> **WHAT IS BEING ASKED**:
When you find the line with "heap σ !! l = Some m →" among the records below, reproduce it and each line after it exactly, ending with the line with "E (JDict m));".
== RECORDS SHOWN
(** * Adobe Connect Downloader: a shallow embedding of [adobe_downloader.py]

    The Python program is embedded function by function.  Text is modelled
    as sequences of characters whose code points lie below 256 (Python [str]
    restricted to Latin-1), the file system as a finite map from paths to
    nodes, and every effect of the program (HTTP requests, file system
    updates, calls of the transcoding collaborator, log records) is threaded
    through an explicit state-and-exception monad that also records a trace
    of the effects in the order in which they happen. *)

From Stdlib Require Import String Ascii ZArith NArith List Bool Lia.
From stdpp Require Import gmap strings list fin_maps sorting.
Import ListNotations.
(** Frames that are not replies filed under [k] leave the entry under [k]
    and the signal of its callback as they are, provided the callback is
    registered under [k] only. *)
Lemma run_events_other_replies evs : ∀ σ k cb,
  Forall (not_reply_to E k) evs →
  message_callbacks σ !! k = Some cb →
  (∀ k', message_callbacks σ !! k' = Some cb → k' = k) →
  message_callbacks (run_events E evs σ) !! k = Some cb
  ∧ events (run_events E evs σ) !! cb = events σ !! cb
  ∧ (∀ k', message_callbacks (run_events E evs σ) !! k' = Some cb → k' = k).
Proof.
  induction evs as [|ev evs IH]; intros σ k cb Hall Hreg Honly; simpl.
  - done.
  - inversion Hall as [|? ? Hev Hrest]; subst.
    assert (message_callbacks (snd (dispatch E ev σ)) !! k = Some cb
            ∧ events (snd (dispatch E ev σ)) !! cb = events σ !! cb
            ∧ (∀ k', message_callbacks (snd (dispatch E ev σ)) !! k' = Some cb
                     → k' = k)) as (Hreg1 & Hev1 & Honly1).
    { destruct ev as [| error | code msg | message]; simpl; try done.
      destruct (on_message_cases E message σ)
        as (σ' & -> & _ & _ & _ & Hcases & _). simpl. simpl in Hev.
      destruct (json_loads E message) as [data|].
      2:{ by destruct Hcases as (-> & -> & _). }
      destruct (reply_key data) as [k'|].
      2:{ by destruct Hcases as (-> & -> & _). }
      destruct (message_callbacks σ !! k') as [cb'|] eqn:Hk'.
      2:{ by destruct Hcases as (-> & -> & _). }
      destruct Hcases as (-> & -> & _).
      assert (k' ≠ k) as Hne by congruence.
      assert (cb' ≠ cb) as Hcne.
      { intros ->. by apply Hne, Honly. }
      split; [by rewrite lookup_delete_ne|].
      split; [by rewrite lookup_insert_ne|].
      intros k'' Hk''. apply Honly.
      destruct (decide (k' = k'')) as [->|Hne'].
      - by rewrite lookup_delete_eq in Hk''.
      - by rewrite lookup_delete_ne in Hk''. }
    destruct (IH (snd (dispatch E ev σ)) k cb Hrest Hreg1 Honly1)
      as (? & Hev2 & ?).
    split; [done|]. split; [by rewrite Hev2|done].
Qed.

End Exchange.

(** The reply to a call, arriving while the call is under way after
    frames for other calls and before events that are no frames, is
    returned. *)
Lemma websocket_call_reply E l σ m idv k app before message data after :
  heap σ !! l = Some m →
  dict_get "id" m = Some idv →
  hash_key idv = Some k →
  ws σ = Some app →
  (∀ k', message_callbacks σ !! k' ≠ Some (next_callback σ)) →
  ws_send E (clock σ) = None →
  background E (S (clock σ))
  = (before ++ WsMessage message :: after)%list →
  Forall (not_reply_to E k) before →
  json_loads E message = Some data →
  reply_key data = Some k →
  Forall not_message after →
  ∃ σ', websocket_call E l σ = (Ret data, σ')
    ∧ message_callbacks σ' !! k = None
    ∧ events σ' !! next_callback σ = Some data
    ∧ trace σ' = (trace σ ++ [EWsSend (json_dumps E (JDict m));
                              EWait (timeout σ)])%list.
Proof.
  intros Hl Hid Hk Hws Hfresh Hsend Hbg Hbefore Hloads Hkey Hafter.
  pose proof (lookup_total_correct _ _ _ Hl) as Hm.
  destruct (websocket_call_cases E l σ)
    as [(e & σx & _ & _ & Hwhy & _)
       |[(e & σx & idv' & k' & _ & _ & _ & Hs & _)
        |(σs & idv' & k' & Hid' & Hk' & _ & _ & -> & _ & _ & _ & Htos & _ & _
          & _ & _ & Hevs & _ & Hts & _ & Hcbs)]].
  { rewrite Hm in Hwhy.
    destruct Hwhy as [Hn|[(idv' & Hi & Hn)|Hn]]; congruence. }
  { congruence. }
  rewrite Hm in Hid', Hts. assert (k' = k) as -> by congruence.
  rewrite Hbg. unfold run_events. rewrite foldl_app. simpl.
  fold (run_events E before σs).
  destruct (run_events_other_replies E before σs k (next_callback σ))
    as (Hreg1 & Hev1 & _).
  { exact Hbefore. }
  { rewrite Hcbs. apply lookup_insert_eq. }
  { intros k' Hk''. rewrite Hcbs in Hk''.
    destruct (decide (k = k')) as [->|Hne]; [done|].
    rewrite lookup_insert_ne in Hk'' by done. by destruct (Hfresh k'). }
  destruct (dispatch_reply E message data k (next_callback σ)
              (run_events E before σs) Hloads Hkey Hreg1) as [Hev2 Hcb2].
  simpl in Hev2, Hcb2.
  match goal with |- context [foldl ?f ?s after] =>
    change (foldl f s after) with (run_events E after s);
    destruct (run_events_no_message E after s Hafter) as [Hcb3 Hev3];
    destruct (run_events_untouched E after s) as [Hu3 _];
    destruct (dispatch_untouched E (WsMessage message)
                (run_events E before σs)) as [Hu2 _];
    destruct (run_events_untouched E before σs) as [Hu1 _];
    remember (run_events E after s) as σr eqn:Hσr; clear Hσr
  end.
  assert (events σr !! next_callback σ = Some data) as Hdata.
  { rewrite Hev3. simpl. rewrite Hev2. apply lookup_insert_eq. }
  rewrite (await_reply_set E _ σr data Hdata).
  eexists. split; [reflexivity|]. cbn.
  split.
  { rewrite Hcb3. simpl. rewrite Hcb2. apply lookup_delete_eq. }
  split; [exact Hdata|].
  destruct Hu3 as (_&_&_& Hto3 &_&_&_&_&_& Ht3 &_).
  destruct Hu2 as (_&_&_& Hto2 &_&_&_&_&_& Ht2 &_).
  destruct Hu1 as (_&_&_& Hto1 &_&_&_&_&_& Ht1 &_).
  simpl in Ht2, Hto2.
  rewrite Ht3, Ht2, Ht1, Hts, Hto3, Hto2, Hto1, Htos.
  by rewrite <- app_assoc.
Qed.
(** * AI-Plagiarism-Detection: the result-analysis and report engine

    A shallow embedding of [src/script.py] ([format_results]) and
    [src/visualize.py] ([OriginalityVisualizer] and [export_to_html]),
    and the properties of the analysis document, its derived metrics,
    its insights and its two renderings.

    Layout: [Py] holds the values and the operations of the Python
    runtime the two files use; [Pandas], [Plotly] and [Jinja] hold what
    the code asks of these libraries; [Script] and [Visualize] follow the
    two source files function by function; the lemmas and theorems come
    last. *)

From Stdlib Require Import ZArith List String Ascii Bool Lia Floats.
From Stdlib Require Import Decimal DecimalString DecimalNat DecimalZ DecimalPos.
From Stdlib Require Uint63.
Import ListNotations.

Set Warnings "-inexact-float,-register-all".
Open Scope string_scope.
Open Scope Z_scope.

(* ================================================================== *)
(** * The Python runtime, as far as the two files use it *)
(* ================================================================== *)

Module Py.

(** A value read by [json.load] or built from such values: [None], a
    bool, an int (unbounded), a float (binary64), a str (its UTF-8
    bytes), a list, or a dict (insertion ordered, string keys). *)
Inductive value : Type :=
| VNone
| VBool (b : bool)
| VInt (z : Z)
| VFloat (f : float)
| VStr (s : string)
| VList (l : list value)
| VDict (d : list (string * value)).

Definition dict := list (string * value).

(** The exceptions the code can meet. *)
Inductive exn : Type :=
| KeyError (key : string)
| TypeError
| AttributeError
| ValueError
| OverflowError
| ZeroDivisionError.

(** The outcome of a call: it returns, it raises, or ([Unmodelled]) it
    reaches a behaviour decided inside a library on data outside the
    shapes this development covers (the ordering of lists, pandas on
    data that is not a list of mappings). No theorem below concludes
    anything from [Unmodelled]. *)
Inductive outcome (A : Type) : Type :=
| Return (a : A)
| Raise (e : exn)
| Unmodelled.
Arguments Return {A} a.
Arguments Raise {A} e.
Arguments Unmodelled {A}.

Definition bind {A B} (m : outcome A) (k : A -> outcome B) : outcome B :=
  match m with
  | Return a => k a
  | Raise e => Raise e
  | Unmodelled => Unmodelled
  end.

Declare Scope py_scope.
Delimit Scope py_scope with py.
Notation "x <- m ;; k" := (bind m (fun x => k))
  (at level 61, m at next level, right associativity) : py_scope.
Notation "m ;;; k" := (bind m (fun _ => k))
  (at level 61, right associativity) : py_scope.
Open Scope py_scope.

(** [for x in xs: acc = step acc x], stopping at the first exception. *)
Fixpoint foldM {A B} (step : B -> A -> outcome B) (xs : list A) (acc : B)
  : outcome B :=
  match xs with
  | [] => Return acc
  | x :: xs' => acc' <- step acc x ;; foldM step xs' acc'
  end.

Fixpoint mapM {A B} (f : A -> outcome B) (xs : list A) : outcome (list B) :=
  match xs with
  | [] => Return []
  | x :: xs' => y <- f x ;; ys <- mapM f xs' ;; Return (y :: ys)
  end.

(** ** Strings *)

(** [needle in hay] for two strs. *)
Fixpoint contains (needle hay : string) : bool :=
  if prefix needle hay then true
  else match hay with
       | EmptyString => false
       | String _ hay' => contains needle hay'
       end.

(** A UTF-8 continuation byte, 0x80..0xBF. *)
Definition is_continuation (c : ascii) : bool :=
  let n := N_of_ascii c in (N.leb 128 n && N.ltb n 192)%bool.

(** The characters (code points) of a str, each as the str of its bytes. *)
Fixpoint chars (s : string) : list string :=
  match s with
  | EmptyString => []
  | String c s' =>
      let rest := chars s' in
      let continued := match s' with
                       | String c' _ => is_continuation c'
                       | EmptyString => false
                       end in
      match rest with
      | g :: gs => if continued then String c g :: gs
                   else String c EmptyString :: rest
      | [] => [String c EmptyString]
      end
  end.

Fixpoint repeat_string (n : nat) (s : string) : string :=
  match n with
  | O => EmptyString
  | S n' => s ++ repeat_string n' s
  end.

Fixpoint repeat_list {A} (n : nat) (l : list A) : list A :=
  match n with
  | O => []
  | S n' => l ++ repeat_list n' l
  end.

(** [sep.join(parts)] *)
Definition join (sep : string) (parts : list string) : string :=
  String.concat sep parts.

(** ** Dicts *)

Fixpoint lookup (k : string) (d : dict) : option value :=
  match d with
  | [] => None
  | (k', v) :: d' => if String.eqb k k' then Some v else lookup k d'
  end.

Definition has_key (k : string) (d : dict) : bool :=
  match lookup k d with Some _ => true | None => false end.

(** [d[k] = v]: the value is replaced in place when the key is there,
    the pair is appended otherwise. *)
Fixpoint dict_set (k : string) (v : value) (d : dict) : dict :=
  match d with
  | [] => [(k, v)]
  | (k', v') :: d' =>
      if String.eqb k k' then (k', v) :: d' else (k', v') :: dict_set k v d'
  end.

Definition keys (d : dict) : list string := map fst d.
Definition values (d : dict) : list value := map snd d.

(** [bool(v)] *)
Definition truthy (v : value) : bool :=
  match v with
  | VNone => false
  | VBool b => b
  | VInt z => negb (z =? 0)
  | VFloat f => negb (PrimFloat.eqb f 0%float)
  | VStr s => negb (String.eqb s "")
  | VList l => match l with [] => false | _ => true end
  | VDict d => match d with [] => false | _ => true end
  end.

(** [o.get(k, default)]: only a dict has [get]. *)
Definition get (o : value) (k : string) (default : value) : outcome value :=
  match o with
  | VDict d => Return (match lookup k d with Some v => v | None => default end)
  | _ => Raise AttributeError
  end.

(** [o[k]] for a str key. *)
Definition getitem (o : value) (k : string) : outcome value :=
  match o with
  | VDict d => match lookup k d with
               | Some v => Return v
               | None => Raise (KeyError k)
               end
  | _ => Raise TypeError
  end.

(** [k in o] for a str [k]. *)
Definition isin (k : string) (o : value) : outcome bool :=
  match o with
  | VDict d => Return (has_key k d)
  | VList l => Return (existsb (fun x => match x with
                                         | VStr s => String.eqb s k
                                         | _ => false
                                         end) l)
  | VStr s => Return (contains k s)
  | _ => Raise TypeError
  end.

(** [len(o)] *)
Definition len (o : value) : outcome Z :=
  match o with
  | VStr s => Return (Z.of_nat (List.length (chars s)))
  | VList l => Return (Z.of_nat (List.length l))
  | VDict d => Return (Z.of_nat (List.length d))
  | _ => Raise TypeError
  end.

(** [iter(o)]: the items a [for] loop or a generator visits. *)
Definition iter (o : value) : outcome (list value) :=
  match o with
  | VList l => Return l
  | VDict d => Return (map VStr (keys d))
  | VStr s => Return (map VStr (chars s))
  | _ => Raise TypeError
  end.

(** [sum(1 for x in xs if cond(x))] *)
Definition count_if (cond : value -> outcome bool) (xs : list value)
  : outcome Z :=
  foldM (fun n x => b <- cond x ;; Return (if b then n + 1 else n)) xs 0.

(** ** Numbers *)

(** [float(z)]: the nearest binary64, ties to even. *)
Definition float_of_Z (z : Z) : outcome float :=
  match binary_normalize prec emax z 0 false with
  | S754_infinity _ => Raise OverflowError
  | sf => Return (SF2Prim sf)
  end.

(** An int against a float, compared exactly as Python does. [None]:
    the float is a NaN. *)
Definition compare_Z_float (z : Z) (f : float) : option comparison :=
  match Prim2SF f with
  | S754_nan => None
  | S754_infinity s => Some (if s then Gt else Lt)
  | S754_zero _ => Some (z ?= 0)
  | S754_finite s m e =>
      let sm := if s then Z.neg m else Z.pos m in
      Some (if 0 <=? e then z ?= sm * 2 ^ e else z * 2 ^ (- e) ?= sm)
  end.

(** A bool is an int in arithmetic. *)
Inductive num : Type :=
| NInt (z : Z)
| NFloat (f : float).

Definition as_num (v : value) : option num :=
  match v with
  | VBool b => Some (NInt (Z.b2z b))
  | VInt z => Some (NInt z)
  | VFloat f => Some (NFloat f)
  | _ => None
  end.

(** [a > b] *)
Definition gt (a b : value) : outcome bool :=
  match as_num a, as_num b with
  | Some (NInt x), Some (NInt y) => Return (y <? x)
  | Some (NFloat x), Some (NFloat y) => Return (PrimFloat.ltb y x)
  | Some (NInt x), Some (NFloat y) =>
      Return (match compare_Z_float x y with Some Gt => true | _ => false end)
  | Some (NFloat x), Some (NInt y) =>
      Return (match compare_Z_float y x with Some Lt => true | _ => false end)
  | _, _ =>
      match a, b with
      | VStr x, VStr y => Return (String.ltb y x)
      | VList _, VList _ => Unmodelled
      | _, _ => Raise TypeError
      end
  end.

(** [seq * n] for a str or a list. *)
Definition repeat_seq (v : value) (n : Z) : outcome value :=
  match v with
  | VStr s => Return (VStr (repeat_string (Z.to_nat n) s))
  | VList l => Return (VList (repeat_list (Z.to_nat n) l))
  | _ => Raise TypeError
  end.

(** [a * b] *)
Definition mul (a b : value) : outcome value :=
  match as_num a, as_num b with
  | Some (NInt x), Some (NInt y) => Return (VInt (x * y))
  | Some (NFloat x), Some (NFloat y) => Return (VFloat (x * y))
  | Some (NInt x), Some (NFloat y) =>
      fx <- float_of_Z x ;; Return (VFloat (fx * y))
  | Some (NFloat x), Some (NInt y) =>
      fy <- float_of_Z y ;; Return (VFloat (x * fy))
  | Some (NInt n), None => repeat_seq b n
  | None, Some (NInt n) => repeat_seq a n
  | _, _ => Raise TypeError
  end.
====
> **ANSWER TO THE PROBLEM**:
  heap σ !! l = Some m →
  dict_get "id" m = Some idv →
  hash_key idv = Some k →
  ws σ = Some app →
  (∀ k', message_callbacks σ !! k' ≠ Some (next_callback σ)) →
  ws_send E (clock σ) = None →
  background E (S (clock σ))
  = (before ++ WsMessage message :: after)%list →
  Forall (not_reply_to E k) before →
  json_loads E message = Some data →
  reply_key data = Some k →
  Forall not_message after →
  ∃ σ', websocket_call E l σ = (Ret data, σ')
    ∧ message_callbacks σ' !! k = None
    ∧ events σ' !! next_callback σ = Some data
    ∧ trace σ' = (trace σ ++ [EWsSend (json_dumps E (JDict m));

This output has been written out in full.